His father, mother and seven siblings lived in a cramped Cox’s Bazar refugee camp after they were forced to leave Rakhine state following a brutal offensive launched by the Myanmar military in 2017.
“Our house was burned down and the Myanmar military shot dead one of my younger brothers. That’s why we fled to Bangladesh,” he said.
Fled to Malaysia
Meanwhile in Malaysia, Shahidullah Mohd Hosein, said his parents paid smugglers to help him leave a crowded refugee camp in search of better opportunities abroad.
Shahidullah lived in the Kutapalong refugee camp in Bangladesh after his family fled the prosecution in Myanmar. His family and about 1 million other Rohingya live in camps and settlements in and around Cox’s Bazar.

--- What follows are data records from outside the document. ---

(* ===== verification/Stdio.v ===== *)
(** * Standard I/O streams

    Sources: src/common/stdio.h, the stream functions of src/libc/stdio (getc, putc,
    fread, fwrite, fgets, fputs, ungetc, fseeko, ftello, fflush, rewind, clearerr, feof,
    ferror, setvbuf) and the three providers that keep their data in memory:
    fmemopen_l.c, open_memstream_l.c and tmpfile_l.c.

    A provider lends the stream functions windows into its buffer: a read window
    [readbuf], [readbuflen] or a write window [writebuf], [writebuflen]; what they
    have consumed or produced is worked out when the windows are given back
    (drained).  Pointers into the buffer are offsets, null is [None].  Failing
    assertions and accesses outside the buffer are [None].

    The specification is a file as one thinks of it: bytes and a position, read and
    written one byte at a time.  The theorem is that every sequence of calls on a
    stream gives the results it gives on the file. *)

From S2P Require Import Prelude.
From stdpp Require Import list.

#[local] Open Scope Z_scope.

(** ** Streams *)

Definition EBADF : Z := 8.
Definition ESPIPE : Z := 70.
Definition OFF_MIN : Z := - 2 ^ 63.
Definition OFF_MAX : Z := 2 ^ 63 - 1.
Definition EOF : Z := -1.
Definition _IOFBF : Z := 1.
Definition _IOLBF : Z := 2.
Definition _IONBF : Z := 3.
Definition SEEK_CUR : Z := 1.
Definition SEEK_END : Z := 2.
Definition SEEK_SET : Z := 3.
Definition UNGETC_SIZE : Z := 16.

(** The part of struct _FILE that does not concern the buffers.  [s_ungetcs] is the
    used part of the ungetc buffer.  [s_published] is what the pointers passed to
    open_memstream were last set to: the string and the size.  [s_errno] is the
    variable errno, and [s_nalloc] counts the calls to realloc. *)
Record status := Status {
  s_eof : bool; s_error : bool; s_orientation : Z; s_buftype : Z; s_should_flush : bool; s_lockcount : Z;
  s_ungetcs : list Z; s_errno : Z; s_published : option (list Z * Z); s_nalloc : nat
}.

Definition s_set_flags (e r : bool) (s : status) : status :=
  Status e r (s_orientation s) (s_buftype s) (s_should_flush s) (s_lockcount s) (s_ungetcs s) (s_errno s) (s_published s)
    (s_nalloc s).
Definition s_set_mode (o b : Z) (s : status) : status :=
  Status (s_eof s) (s_error s) o b (s_should_flush s) (s_lockcount s) (s_ungetcs s) (s_errno s) (s_published s) (s_nalloc s).
Definition s_set_lock (n : Z) (fl : bool) (s : status) : status :=
  Status (s_eof s) (s_error s) (s_orientation s) (s_buftype s) fl n (s_ungetcs s) (s_errno s) (s_published s) (s_nalloc s).
Definition s_set_ungetcs (l : list Z) (s : status) : status :=
  Status (s_eof s) (s_error s) (s_orientation s) (s_buftype s) (s_should_flush s) (s_lockcount s) l (s_errno s)
    (s_published s) (s_nalloc s).
Definition s_set_errno (e : Z) (s : status) : status :=
  Status (s_eof s) (s_error s) (s_orientation s) (s_buftype s) (s_should_flush s) (s_lockcount s) (s_ungetcs s) e
    (s_published s) (s_nalloc s).
Definition s_set_published (p : option (list Z * Z)) (s : status) : status :=
  Status (s_eof s) (s_error s) (s_orientation s) (s_buftype s) (s_should_flush s) (s_lockcount s) (s_ungetcs s) (s_errno s) p
    (s_nalloc s).
Definition s_count_alloc (s : status) : status :=
  Status (s_eof s) (s_error s) (s_orientation s) (s_buftype s) (s_should_flush s) (s_lockcount s) (s_ungetcs s) (s_errno s)
    (s_published s) (S (s_nalloc s)).

(** struct _FILE, with the fields that fmemopen, memstream and tmpfile have in
    common; [buf] is the allocated memory. *)
Record FILE := File {
  st : status; offset : Z;
  readbuf : option Z; readbuflen : Z;
  writebuf : option Z; writebuflen : Z;
  buf : list Z; owritebuf : option Z; used : Z; size : Z; append : bool
}.

Definition eof (f : FILE) : bool := s_eof (st f).
Definition error (f : FILE) : bool := s_error (st f).
Definition orientation (f : FILE) : Z := s_orientation (st f).
Definition buftype (f : FILE) : Z := s_buftype (st f).
Definition should_flush (f : FILE) : bool := s_should_flush (st f).
Definition lockcount (f : FILE) : Z := s_lockcount (st f).
Definition ungetcs (f : FILE) : list Z := s_ungetcs (st f).
Definition nalloc (f : FILE) : nat := s_nalloc (st f).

Shahidullah said he had no future in the camp.
“There are a lot of groups who kidnap people to demand ransom, and if the family of the kidnapped person does not pay, they threaten to kill that person,” Shahidullah, 29, told BenarNews.
He said groups have burned shelters in the crowded camps at night, leaving families homeless.
Shahidullah said he reached out to a syndicate to arrange passage to Malaysia. Before long the syndicate demanded his mother pay 500,000 Bangladeshi taka ($4,565) to transport him to Malaysia. He arrived in Malaysia in September 2023.
“I did not know how my mother was able to get the money. But after a few days I was sent to a boat with around 100 other Rohingya.
“It took us one month and some trekking to get us to Malaysia. We had no food throughout the journey and could only eat when we were on land,” he said, adding that the group had to resort to eating leaves while trekking through jungles.
Shahidullah’s journey ended last September in Ampang, near Malaysia’s capital of Kuala Lumpur, where he has been housed by the Rohingya expatriate community.
In Bangladesh, a Rohingya woman has returned to a refugee camp after her attempt to travel to Myanmar for an arranged marriage led to spending more than a year in a Myanmar prison.
Halima Khatun saw her father killed by Burmese troops in Myanmar’s Rakhine state on Aug. 25, 2017. Her mother took her and two sisters across the border where they sheltered at a Bangladesh seeking shelter in the Teknaf refugee camp.
Halima, who was 18 at the time, said she fled the camp in late 2022 to travel to Malaysia assisted by human traffickers. Instead, she spent 13 months in prison after being arrested by Myanmar authorities when the boat’s engine broke down during the sea voyage.
“My family was unable to trace me during those 13 months. They assumed I had drowned in the sea or died anyhow,” she told BenarNews during an interview.
Following her release from prison, Halima returned to Bangladesh in February with assistance from Myanmar relatives.
“My marriage to Habibur Rahman, a young Rohingya guy in Malaysia, was planned. He was the one who attempted to utilize the ‘Dalal’ syndicate to get me there,” she said. The term means brokers.
“One of the brokers involved in my journey to Malaysia was a Rohingya living in Myanmar; another was a local Bangladeshi,” Halima said.
The traffickers demanded 800,000 taka ($7,289) as payment for transporting her to Malaysia.
She was traveling with several Rohingya men and women, as well as some Bangladeshis.
“After leaving Shamila [a Rakhine state village], we stayed on that boat for 22 days before moving on to another small boat for two days and two nights. Then, as the boat [engine stalled], the sailors rushed away.
“Then the ‘military’ arrived and rescued us. After that, a police car drove all of us to a place where we were for 12 days,” she said.
Sentenced to two years in a Myanmar prison, Halima spent 13 months incarcerated.
About three weeks ago, Halima paid a broker fee to cross the Naf river by boat and return to Bangladesh.
Halima said the man who promised to marry her had already married another Rohingya girl from a camp in Bangladesh and took her to Malaysia.
Abdur Rahman in Cox’s Bazar, Bangladesh, Ahmad Mustakim Zulkifli in Kuala Lumpur, Nurdin Hasan in Banda Aceh, Indonesia, and John Bechtel in Washington contributed to this report.